• **Exercise requirements**
Here is a block of entries. Write out its lines exactly, from the first through the one containing "exists P. split_and!;".

Stored entries:
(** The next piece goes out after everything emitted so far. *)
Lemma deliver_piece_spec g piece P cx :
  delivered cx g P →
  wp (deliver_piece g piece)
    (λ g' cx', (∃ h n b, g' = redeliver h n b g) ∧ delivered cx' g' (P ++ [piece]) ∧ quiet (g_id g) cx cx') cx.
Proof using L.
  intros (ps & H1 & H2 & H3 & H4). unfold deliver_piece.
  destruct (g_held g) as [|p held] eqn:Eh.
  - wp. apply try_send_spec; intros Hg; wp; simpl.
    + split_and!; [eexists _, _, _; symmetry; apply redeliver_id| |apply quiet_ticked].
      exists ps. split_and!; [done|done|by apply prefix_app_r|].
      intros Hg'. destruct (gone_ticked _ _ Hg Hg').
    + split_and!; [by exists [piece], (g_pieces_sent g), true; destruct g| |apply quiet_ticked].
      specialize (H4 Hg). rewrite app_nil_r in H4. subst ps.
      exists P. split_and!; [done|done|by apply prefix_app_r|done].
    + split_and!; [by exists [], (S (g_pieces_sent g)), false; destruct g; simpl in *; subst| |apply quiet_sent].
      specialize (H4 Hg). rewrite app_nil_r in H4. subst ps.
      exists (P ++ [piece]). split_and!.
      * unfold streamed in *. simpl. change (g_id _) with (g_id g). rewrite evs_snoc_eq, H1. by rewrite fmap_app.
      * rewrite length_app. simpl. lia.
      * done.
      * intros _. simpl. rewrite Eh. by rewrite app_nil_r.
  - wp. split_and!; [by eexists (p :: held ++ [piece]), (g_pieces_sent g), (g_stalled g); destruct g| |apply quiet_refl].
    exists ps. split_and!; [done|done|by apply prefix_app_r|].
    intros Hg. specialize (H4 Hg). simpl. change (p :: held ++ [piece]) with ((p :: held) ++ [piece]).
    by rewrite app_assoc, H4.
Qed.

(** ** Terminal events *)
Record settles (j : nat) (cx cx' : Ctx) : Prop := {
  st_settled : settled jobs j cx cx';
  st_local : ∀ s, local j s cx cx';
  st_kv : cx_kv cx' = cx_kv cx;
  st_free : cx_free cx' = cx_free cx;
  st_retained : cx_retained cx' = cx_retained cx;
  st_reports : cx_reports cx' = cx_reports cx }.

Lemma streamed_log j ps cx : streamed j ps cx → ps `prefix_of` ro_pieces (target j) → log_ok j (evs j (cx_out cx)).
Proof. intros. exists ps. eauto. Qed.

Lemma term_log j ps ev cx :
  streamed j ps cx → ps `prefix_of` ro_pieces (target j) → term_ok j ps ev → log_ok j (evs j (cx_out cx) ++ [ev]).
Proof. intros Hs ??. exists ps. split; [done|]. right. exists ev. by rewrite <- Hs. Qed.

• **Reply to the exercise**
(** The next piece goes out after everything emitted so far. *)
Lemma deliver_piece_spec g piece P cx :
  delivered cx g P →
  wp (deliver_piece g piece)
    (λ g' cx', (∃ h n b, g' = redeliver h n b g) ∧ delivered cx' g' (P ++ [piece]) ∧ quiet (g_id g) cx cx') cx.
Proof using L.
  intros (ps & H1 & H2 & H3 & H4). unfold deliver_piece.
  destruct (g_held g) as [|p held] eqn:Eh.
  - wp. apply try_send_spec; intros Hg; wp; simpl.
    + split_and!; [eexists _, _, _; symmetry; apply redeliver_id| |apply quiet_ticked].
      exists ps. split_and!; [done|done|by apply prefix_app_r|].
      intros Hg'. destruct (gone_ticked _ _ Hg Hg').
    + split_and!; [by exists [piece], (g_pieces_sent g), true; destruct g| |apply quiet_ticked].
      specialize (H4 Hg). rewrite app_nil_r in H4. subst ps.
      exists P. split_and!; [done|done|by apply prefix_app_r|done].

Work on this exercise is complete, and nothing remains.